Naturally, most humans do some accounting of their food intake. Breakfast, lunch, snack, dinner. It’s not detailed but it certainly points towards the fact that you have regular access to food. Salad instead of nachos. There’s some basic calorie control right there. To assume that people need to be told what over-eating is or which foods are really high in calories is not giving the average person enough credit.
While many clients of mine have mistaken peanut butter as a protein source rather than a fat source, we don’t need a bomb calorimeter to confirm that peanut butter has more calories than celery. Everyone, with zero food education knows that. Really palatable foods generally mean they are safe to eat and calorie dense. Even your dog knows enough to gobble down a piece of fatty steak but would give your kombucha a derisive sniff.

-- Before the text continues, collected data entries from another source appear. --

(** The copy of a table changes counters and maps only. *)
Lemma keeps_copy src dst : keeps (K := K) sc (copy_ipv4_tbl src dst).
Proof.
  intros x d a x' d'. unfold copy_ipv4_tbl, ipa_nati_copy_ipv4_tbl.
  destruct (locked _ x d) as [[[r x1] d1]| |] eqn:Hl; [|done..]. intros [= -> -> ->].
  apply locked_inv in Hl as [->|(s1 & r & s2 & Hb)]; [reflexivity|]. revert Hb.
  intros (ret & s3 & _ & H)%bind_inv. destruct (ret =? 0); [|by injection H as <- <- <-].
  apply bind_inv in H as ([r1 [dst1 x1]] & s4 & Hw & H). injection H as <- <- <-.
  set (R := fun a b : Z * smach W => sc a.2 b.2).
  assert (PreOrder R) by (split; [intros ?; unfold R; reflexivity|intros ? ? ?; unfold R; apply transitivity]).
  apply (NATI_walk_keeps R) in Hw; [done|]. intros c [= <-]. split; [|done].
  intros t h p i m j [dst2 x2] d2 r2 [dst3 x3] d3. cbn [migrate_cb cb_rule]. unfold migrate_rule.
  destruct (rec_at t p) as [e| |]; [|done..]. cbn [mbind res_bind].
  destruct (if _ =? _ then _ else _) as [src1 dst4].
  destruct (migrate_record _ _ _ _ _ _) as [[r3 [x4 d4]]| |] eqn:Hm; [|done..]. intros [= <- <- <- <-].
  by eapply keeps_migrate_record.
Qed.
End callbacks_keep.

#[export] Hint Resolve keeps_clear_map_pair keeps_copy : sm.

(** ** Transitions *)
(** The states a trigger can lead to. *)
Inductive transition : ipa_nati_trigger -> ipa_nati_state -> ipa_nati_state -> Prop :=
  | tr_stay t s : transition t s s
  | tr_first s : s <> NATI_STATE_NULL -> s <> NATI_STATE_HYBRID_DDR -> s <> NATI_STATE_LAST ->
      transition NATI_TRIG_ADD_TABLE NATI_STATE_NULL s
  | tr_sram_suffices : transition NATI_TRIG_ADD_TABLE NATI_STATE_HYBRID NATI_STATE_SRAM_ONLY
  | tr_no_sram : transition NATI_TRIG_ADD_TABLE NATI_STATE_HYBRID NATI_STATE_DDR_ONLY
  | tr_deleted s : transition NATI_TRIG_DEL_TABLE s NATI_STATE_NULL
  | tr_sram_full : transition NATI_TRIG_ADD_RULE NATI_STATE_HYBRID NATI_STATE_HYBRID_DDR
  | tr_back_to_sram : transition NATI_TRIG_DEL_RULE NATI_STATE_HYBRID_DDR NATI_STATE_HYBRID
  | tr_switch_ddr : transition NATI_TRIG_TBL_SWITCH NATI_STATE_HYBRID NATI_STATE_HYBRID_DDR
  | tr_switch_sram : transition NATI_TRIG_TBL_SWITCH NATI_STATE_HYBRID_DDR NATI_STATE_HYBRID
  | tr_goto_ddr : transition NATI_TRIG_GOTO_DDR NATI_STATE_HYBRID NATI_STATE_HYBRID_DDR
  | tr_goto_sram : transition NATI_TRIG_GOTO_SRAM NATI_STATE_HYBRID_DDR NATI_STATE_HYBRID.

(** Objects the library can build. *)
Record wf_obj (o : ipa_nati_obj) : Prop := {
  wf_last : curr_state o <> NATI_STATE_LAST;
  wf_null : curr_state o = NATI_STATE_NULL -> prev_state o = NATI_STATE_NULL;
  wf_hold : state_to_hold o = NATI_STATE_NULL \/ state_to_hold o = NATI_STATE_DDR_ONLY \/
            state_to_hold o = NATI_STATE_SRAM_ONLY }.

Lemma del_trans s1 s2 s3 : transition NATI_TRIG_DEL_TABLE s1 s2 ->
  transition NATI_TRIG_DEL_TABLE s2 s3 -> transition NATI_TRIG_DEL_TABLE s1 s3.
Proof. intros T1 T2. inversion T1; subst; [done|]. inversion T2; subst; constructor. Qed.

Definition moves {W} (t : ipa_nati_trigger) (x x' : smach W) : Prop :=
  wf_obj (sm_obj x) -> wf_obj (sm_obj x') /\
  transition t (curr_state (sm_obj x)) (curr_state (sm_obj x')).

Lemma core_moves {W} t (x x' : smach W) : same_core x x' -> moves t x x'.
Proof. intros [[= Hp Hc Hh Hs] _] []. rewrite Hc. split; [|constructor]. split; by rewrite ?Hp, ?Hc, ?Hs. Qed.

(** After computations that keep the core. *)
Lemma core_moves_l {W} t (x y x' : smach W) : same_core x y -> moves t y x' -> moves t x x'.
Proof.
  intros Hxy Hy Hwf. pose proof (core_moves t _ _ Hxy Hwf) as [Hwf1 _]. destruct (Hy Hwf1) as [? Ht].
  split; [done|]. destruct Hxy as [[= _ Hc _ _] _]. by rewrite <- Hc.
Qed.

Lemma core_moves_r {W} t (x y x' : smach W) : moves t x y -> same_core y x' -> moves t x x'.
Proof.
  intros Hx Hy Hwf. destruct (Hx Hwf) as [Hwf1 Ht]. pose proof (core_moves t _ _ Hy Hwf1) as [? _].
  split; [done|]. destruct Hy as [[= _ Hc _ _] _]. by rewrite Hc.
Qed.

(** A change of state. *)
Lemma set_state_wf o s : s <> NATI_STATE_NULL -> s <> NATI_STATE_LAST -> wf_obj o ->
  wf_obj (SET_NATIOBJ_STATE o s).
Proof. intros Hn Hl []. by split. Qed.

Lemma back2_wf o : wf_obj o -> wf_obj (BACK2_UNSTARTED_STATE o).
Proof. intros []. by split. Qed.

Section moves.
Context {K : Type} `{Os : OsOps K} `{NOs : !NatOs K} `{U : IpaUapi} {W : Type}.
#[local] Notation D := (nat_globals * K)%type.
#[local] Notation SM := (St (smach W * D)).
#[local] Notation sc := (same_core (W := W)).
#[local] Notation sm_args := (sm_args (K := K) (W := W)).
Implicit Types (x : smach W) (args : sm_args).
Context (sm : ipa_nati_trigger -> sm_args -> SM Z).
Hypothesis Hsm : forall t args x d r x' d', sm t args (x, d) = Ok (r, (x', d')) -> moves t x x'.

(** A run that ends in a conditional change of state. *)
Lemma end_state_run (b : bool) (f : ipa_nati_obj -> ipa_nati_obj) (ret : Z) x (d : D) r x' d' :
  ((if b then mod_obj f else mret tt) ≫= (fun _ => mret ret)) (x, d) = Ok (r, (x', d')) ->
  r = ret /\ x' = mk_sm (if b then f (sm_obj x) else sm_obj x) (sm_maps x) (nat_mutex_init x) (sm_client x).
Proof. destruct b; intros H; sm_inv; [done|]. by destruct x'. Qed.

Lemma keeps_write_tbl_hdl p v : keeps (K := K) sc (write_tbl_hdl p v).
Proof. unfold write_tbl_hdl. keeps. Qed.
Lemma keeps_count_rules n : keeps (K := K) sc (count_rules n).
Proof. unfold count_rules. by apply keeps_mod_obj. Qed.
#[local] Hint Resolve keeps_write_tbl_hdl keeps_count_rules : sm.

Lemma keeps_forget : keeps (K := K) sc forget_rules.
Proof. unfold forget_rules. keeps. Qed.
Lemma keeps_AddDdrTbl args : keeps sc (_smAddDdrTbl args).
Proof. unfold _smAddDdrTbl. keeps. Qed.
Lemma keeps_AddSramTbl args : keeps sc (_smAddSramTbl args).
Proof. unfold _smAddSramTbl, write_slots. keeps. Qed.
Lemma keeps_AddRuleToTbl args : keeps sc (_smAddRuleToTbl args).
Proof. unfold _smAddRuleToTbl. keeps. Qed.
Lemma keeps_DelRuleFromTbl args : keeps sc (_smDelRuleFromTbl args).
Proof. unfold _smDelRuleFromTbl. keeps. Qed.
Lemma keeps_ClrTbl args : keeps sc (_smClrTbl args).
Proof. unfold _smClrTbl. keeps. Qed.
Lemma keeps_WalkTbl args : keeps sc (_smWalkTbl args).
Proof. unfold _smWalkTbl. keeps. Qed.
Lemma keeps_StatTbl args : keeps sc (_smStatTbl args).
Proof. unfold _smStatTbl. keeps. Qed.
Lemma keeps_GetTmStmp args : keeps sc (_smGetTmStmp args).
Proof. unfold _smGetTmStmp. keeps. Qed.
Lemma keeps_collect args h : keeps sc (collect_stats args h).
Proof. unfold collect_stats. keeps. Qed.
Lemma keeps_time_now : keeps (K := K) sc time_now.
Proof. unfold time_now, os_call. keeps. Qed.
#[local] Hint Resolve keeps_forget keeps_AddDdrTbl keeps_AddSramTbl keeps_AddRuleToTbl
  keeps_DelRuleFromTbl keeps_ClrTbl keeps_WalkTbl keeps_StatTbl keeps_GetTmStmp keeps_collect
  keeps_time_now : sm.
Lemma keeps_ClrTblHybrid args : keeps sc (_smClrTblHybrid args).
Proof. unfold _smClrTblHybrid. keeps. Qed.
Lemma keeps_WalkTblHybrid args : keeps sc (_smWalkTblHybrid args).
Proof. unfold _smWalkTblHybrid. keeps. Qed.
Lemma keeps_StatTblHybrid args : keeps sc (_smStatTblHybrid args).
Proof. unfold _smStatTblHybrid. keeps. Qed.
Lemma keeps_GetTmStmpHybrid args : keeps sc (_smGetTmStmpHybrid args).
Proof. unfold _smGetTmStmpHybrid. keeps. Qed.

(** The callbacks that change the state. *)
Lemma DelTbl_moves args x d r x' d' :
  _smDelTbl args (x, d) = Ok (r, (x', d')) -> moves NATI_TRIG_DEL_TABLE x x'.
Proof.
  unfold _smDelTbl. destruct args; try discriminate. intros H.
  apply bind_inv in H as (ret & [x1 d1] & [-> _]%drv_inv & H).
  apply bind_inv in H as (o & [x2 d2] & [= <- <- <-] & H).
  apply end_state_run in H as [_ ->]. intros Hwf. cbn. destruct (_ && _); [|split; [done|constructor]].
  split; [by apply back2_wf|constructor].
Qed.

Lemma DelSramAndDdr_moves args x d r x' d' :
  _smDelSramAndDdrTbl args (x, d) = Ok (r, (x', d')) -> moves NATI_TRIG_DEL_TABLE x x'.
Proof.
  unfold _smDelSramAndDdrTbl. intros H.
  apply bind_inv in H as ([] & [x1 d1] & Hf%keeps_forget & H). eapply core_moves_l; [exact Hf|].
  apply bind_inv in H as (r1 & [x2 d2] & H1%DelTbl_moves & H).
  apply bind_inv in H as (r2 & [x3 d3] & H2 & H). apply end_state_run in H as [_ ->].
  assert (H3 : moves NATI_TRIG_DEL_TABLE x2 x3).
  { revert H2. destruct (r1 =? 0).
    - intros (o & [x4 d4] & [= <- <- <-] & H2)%bind_inv. by eapply DelTbl_moves.
    - intros [= <- <- <-]. intros Hwf. split; [done|constructor]. }
  intros Hwf. destruct (H1 Hwf) as [Hwf1 T1]. destruct (H3 Hwf1) as [Hwf2 T2]. cbn.
  destruct (r2 =? 0); [split; [by apply back2_wf|constructor]|]. split; [done|].
  by eapply del_trans.
Qed.

Lemma FirstTbl_moves args x d r x' d' : curr_state (sm_obj x) = NATI_STATE_NULL ->
  _smFirstTbl sm args (x, d) = Ok (r, (x', d')) -> moves NATI_TRIG_ADD_TABLE x x'.
Proof.
  unfold _smFirstTbl. intros Hn. destruct args; try discriminate. intros H Hwf. revert H.
  intros ([] & [x1 d1] & [= <- <-] & H)%bind_inv. apply Hsm in H. revert H. unfold moves. cbn.
  set (s1 := if _ && _ then _ else _).
  assert (Hs : s1 = NATI_STATE_DDR_ONLY \/ s1 = NATI_STATE_SRAM_ONLY \/ s1 = NATI_STATE_HYBRID).
  { unfold s1. destruct (hold_state _ && _) eqn:E.
    - apply andb_prop in E as [_ E]. apply negb_true_iff, bool_decide_eq_false in E.
      destruct (wf_hold _ Hwf) as [|[|]]; auto; done.
    - unfold mem_type_str_to_ipa_nati_state. repeat case_match; auto. }
  intros H. destruct H as [Hwf1 T].
  { apply set_state_wf; [..|done]; destruct Hs as [->|[->| ->]]; done. }
  split; [done|]. rewrite Hn. inversion T; subst; try constructor; destruct Hs as [->|[->| ->]]; done.
Qed.

Lemma AddSramAndDdr_moves args x d r x' d' : curr_state (sm_obj x) = NATI_STATE_HYBRID ->
  _smAddSramAndDdrTbl sm args (x, d) = Ok (r, (x', d')) -> moves NATI_TRIG_ADD_TABLE x x'.
Proof.
  unfold _smAddSramAndDdrTbl. intros Hn. destruct args; try discriminate.
  intros ([] & [x1 d1] & Hf%keeps_forget & H)%bind_inv.
  apply bind_inv in H as (r1 & [x2 d2] & Ha%keeps_AddSramTbl & H).
  assert (F2 : sc x x2) by (etrans; eassumption). eapply core_moves_l; [exact F2|].
  assert (Hn2 : curr_state (sm_obj x2) = NATI_STATE_HYBRID) by (destruct F2 as [[= _ E _ _] _]; congruence).
  destruct (r1 =? 0).
  - apply bind_inv in H as (o & [x3 d3] & [= <- <- <-] & H). destruct (_ >=? _).
    + apply bind_inv in H as ([] & [x3 d3] & [= <- <-] & [= <- <- <-]). intros Hwf.
      split; [by apply set_state_wf|]. cbn. rewrite Hn2. constructor.
    + apply bind_inv in H as (r2 & [x3 d3] & Hb%keeps_AddDdrTbl & H). eapply core_moves_l; [exact Hb|].
      destruct (r2 =? 0); [|injection H as <- <- <-; apply core_moves; reflexivity].
      apply Hsm in H. intros Hwf. destruct (H Hwf) as [? T]. split; [done|].
      assert (Hn3 : curr_state (sm_obj x3) = NATI_STATE_HYBRID) by (destruct Hb as [[= _ E _ _] _]; congruence).
      rewrite Hn3 in *. inversion T; constructor.
  - apply bind_inv in H as (r2 & [x3 d3] & Hb%keeps_AddDdrTbl & H). eapply core_moves_l; [exact Hb|].
    assert (Hn3 : curr_state (sm_obj x3) = NATI_STATE_HYBRID) by (destruct Hb as [[= _ E _ _] _]; congruence).
    apply end_state_run in H as [_ ->]. intros Hwf. cbn. destruct (r2 =? 0); [|split; [done|constructor]].
    split; [by apply set_state_wf|]. cbn. rewrite Hn3. constructor.
Qed.
(* ===== verification/NatSmStatus.v ===== *)
(** * What the state machine returns

    The status of [give_mutex] replaces the status of the callback. *)

From Stdlib Require Import ZArith Lia Ascii String.
From stdpp Require Import prelude gmap list numbers strings.
From S2P Require Import Prelude CFloat IpaTable Os NatUtils NatMap NatRule NatDrvi NatStatemach.
From S2P Require Import NatSmLaws NatSmStates.

Local Open Scope Z_scope.

(** ** The mutex stays initialised *)
Definition inits {W} (x x' : smach W) : Prop := nat_mutex_init x = true -> nat_mutex_init x' = true.

#[export] Instance inits_preorder {W} : PreOrder (@inits W).
Proof. unfold inits. split; [by intros x|intros x y z; auto]. Qed.

Section inits.
Context {K : Type} `{Os : OsOps K} `{NOs : !NatOs K} `{U : IpaUapi} {W : Type}.
#[local] Notation D := (nat_globals * K)%type.
#[local] Notation SM := (St (smach W * D)).
Implicit Types (args : sm_args (K := K) (W := W)).
#[local] Notation ini := (inits (W := W)).

Lemma core_inits {A} (m : SM A) : keeps same_core m -> keeps ini m.
Proof. intros H x d a x' d' [_ Hi]%H. exact Hi. Qed.

Lemma inits_mod_obj f : keeps (K := K) ini (mod_obj f).
Proof. intros x d a x' d' [= <- <- <-] Hx. exact Hx. Qed.

#[local] Hint Resolve inits_mod_obj : sm.
#[local] Hint Resolve core_inits | 5 : sm.
#[local] Hint Resolve keeps_forget keeps_AddDdrTbl keeps_AddSramTbl keeps_AddRuleToTbl
  keeps_DelRuleFromTbl keeps_ClrTbl keeps_WalkTbl keeps_StatTbl keeps_GetTmStmp keeps_collect
  keeps_time_now keeps_ClrTblHybrid keeps_WalkTblHybrid keeps_StatTblHybrid keeps_GetTmStmpHybrid : sm.

Lemma inits_DelTbl args : keeps ini (_smDelTbl args).
Proof. unfold _smDelTbl. keeps. Qed.
#[local] Hint Resolve inits_DelTbl : sm.

Lemma callback_inits sm st t args : (forall t args, keeps ini (sm t args)) ->
  keeps ini (_state_mach_tbl sm st t args).
Proof.
  intros Hsm. assert (Hback : keeps ini (back_to_sram sm)) by (unfold back_to_sram; keeps).
  destruct st, t; cbn [_state_mach_tbl];
  lazymatch goal with
  | |- keeps _ (_smDelSramAndDdrTbl _) => unfold _smDelSramAndDdrTbl
  | |- keeps _ (_smFirstTbl _ _) => unfold _smFirstTbl
  | |- keeps _ (_smAddSramAndDdrTbl _ _) => unfold _smAddSramAndDdrTbl
  | |- keeps _ (_smAddRuleHybrid _ _) => unfold _smAddRuleHybrid
  | |- keeps _ (_smDelRuleHybrid _ _) => unfold _smDelRuleHybrid
  | |- keeps _ _smGoToDdr => unfold _smGoToDdr
  | |- keeps _ _smGoToSram => unfold _smGoToSram
  | |- keeps _ (_smSwitchFromSramToDdr _ _) => unfold _smSwitchFromSramToDdr
  | |- keeps _ (_smSwitchFromDdrToSram _ _) => unfold _smSwitchFromDdrToSram
  | |- keeps _ _smUndef => unfold _smUndef
  | _ => idtac
  end; cbv zeta; keeps.
Qed.

Lemma statemach_inits n t args : keeps ini (ipa_nati_statemach n t args).
Proof.
  revert t args. induction n as [|n IH]; intros t args; [by intros x d a x' d'|].
  cbn [ipa_nati_statemach]. unfold statemach_step. cbv zeta. keeps. by apply callback_inits.
Qed.

(** ** The status *)
(** Mutexes that work. *)
Definition mutexes_work : Prop :=
  (forall k, fst (pthread_mutexattr_init (K := K) k) = 0) /\
  (forall k, fst (pthread_mutexattr_settype (K := K) k) = 0) /\
  (forall m k, fst (pthread_mutex_init (K := K) m k) = 0) /\
  (forall m k, fst (pthread_mutex_lock (K := K) m k) = 0) /\
  (forall m k, fst (pthread_mutex_unlock (K := K) m k) = 0).

Lemma os_call_fst {A} (f : K -> A * K) (x : smach W) d a x' d' :
  os_call f (x, d) = Ok (a, (x', d')) -> x' = x /\ exists k, a = fst (f k).
Proof.
  intros [-> H]%drv_inv. split; [done|]. destruct d as [g k]. unfold os, sys in H.
  exists k. destruct (f k). by injection H as <- <-.
Qed.

Lemma take_mutex_works : mutexes_work -> forall (x : smach W) d ret x' d',
  take_mutex (x, d) = Ok (ret, (x', d')) -> ret = 0.
Proof.
  intros (Hi & Hs & Hm & Hl & _) x d ret x' d' H. unfold take_mutex, mutex_init in H.
  apply bind_inv in H as (i & [x1 d1] & _ & H). destruct i.
  { apply os_call_fst in H as [_ [k ->]]. apply Hl. }
  apply bind_inv in H as (r & [x2 d2] & Hr & H). destruct (r =? 0) eqn:E.
  { apply os_call_fst in H as [_ [k ->]]. apply Hl. }
  injection H as <- _. zify_bool. destruct E. revert Hr.
  intros (r1 & [x3 d3] & H1 & Hr)%bind_inv. apply os_call_fst in H1 as [_ [k1 ->]]. rewrite Hi in Hr.
  rename Hr into H'.
  apply bind_inv in H' as (r2 & [x4 d4] & H2 & H'). apply os_call_fst in H2 as [_ [k2 ->]]. rewrite Hs in H'.
  apply bind_inv in H' as (r3 & [x5 d5] & H3 & H'). apply os_call_fst in H3 as [_ [k3 ->]]. rewrite Hm in H'.
  apply bind_inv in H' as (? & [x6 d6] & _ & H'). by injection H' as <- _.
Qed.

Lemma give_mutex_works : mutexes_work -> forall (x : smach W) d ret x' d',
  nat_mutex_init x = true -> give_mutex (x, d) = Ok (ret, (x', d')) -> ret = 0.
Proof.
  intros (_ & _ & _ & _ & Hu) x d ret x' d' Hx H. unfold give_mutex in H.
  apply bind_inv in H as (i & [x1 d1] & [= <- <- <-] & H). rewrite Hx in H.
  apply os_call_fst in H as [_ [k ->]]. apply Hu.
Qed.

(** Whatever happened, the machine reports success. *)
Lemma statemach_status n t args (x : smach W) d ret x' d' : mutexes_work ->
  ipa_nati_statemach n t args (x, d) = Ok (ret, (x', d')) -> ret = 0.
Proof.
  intros Hw. destruct n as [|n]; [done|]. cbn [ipa_nati_statemach]. unfold statemach_step.
  intros (r1 & [x1 d1] & H1 & H)%bind_inv. pose proof (take_mutex_works Hw _ _ _ _ _ H1) as ->.
  apply take_mutex_frame in H1 as [_ Hi]. specialize (Hi eq_refl). cbn [negb Z.eqb] in H.
  apply bind_inv in H as (o & [x2 d2] & [= <- <- <-] & H). cbv zeta in H.
  apply bind_inv in H as (v & [x2 d2] & Hv & H).
  assert (H2 : nat_mutex_init x2 = true).
  { revert Hv. destruct (VOTE_REQUIRED _ _); [by intros ->%vote_frame|by intros [= <- <- <-]]. }
  destruct (negb (v =? 0)); [by eapply give_mutex_works|].
  apply bind_inv in H as (o & [x3 d3] & [= <- <- <-] & H).
  apply bind_inv in H as (r2 & [x3 d3] & H3%callback_inits & H); [|apply statemach_inits].
  apply bind_inv in H as (v2 & [x4 d4] & Hv2 & H). eapply give_mutex_works; [done| |exact H].
  revert Hv2. destruct (VOTE_REQUIRED _ _); [intros ->%vote_frame|intros [= _ <- _]]; by apply H3.
Qed.
End inits.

You already know thisTo have the argument that the general public doesn’t know extremely palatable foods like soda, ice cream and cereal are calorie-dense but nutritionally void is really quite asinine. I believe it also leads to trying to solve problems that don’t really exist.
With some minor exceptions here and there, we don’t need to tell people which foods are going to help them get lean and feel good. We need to help them manage their environment, decision making skills and preparedness so that they don’t revert back to previous choices when shit hits the fan.
If you ever have a conversation with someone who believes that people are overweight because they don’t track calories or simply don’t want to put in the work, you can be pretty sure they’ve never been overweight themselves. I don't advocate doing so just for the experience, but it certainly opens your eyes to some key issues.
It takes quite a bit of emotional drive to override the many fullness cues sent to our brain, both from the stretching of our stomach to hormones like insulin, CCK and PYY. If you ate a baked sweet potato, grilled chicken breast and a huge green salad, you’d be full. Cue full stomach and tons of hormonal signaling to the brain for satiety. To eat more is not really appealing. It takes a strong emotional/psychological drive to override these hunger and fullness cues to keep eating. Likewise, for comfort, boredom of self-loathing , many people switch to more calorically dense and palatable foods which allow them to eat even MORE.
So it’s not laziness, lack of motivation, stupidity or desire that leads to obesity in many cases. It’s often a reaction, defense mechanism or self-medication to something very emotionally painful that perpetuates this behavior. Speaking for myself and many clients who have shared their stories, life presented an awful circumstance and food just happened to be the variable that worked for them. For others it’s drug, sex, gambling, working. or any other vice.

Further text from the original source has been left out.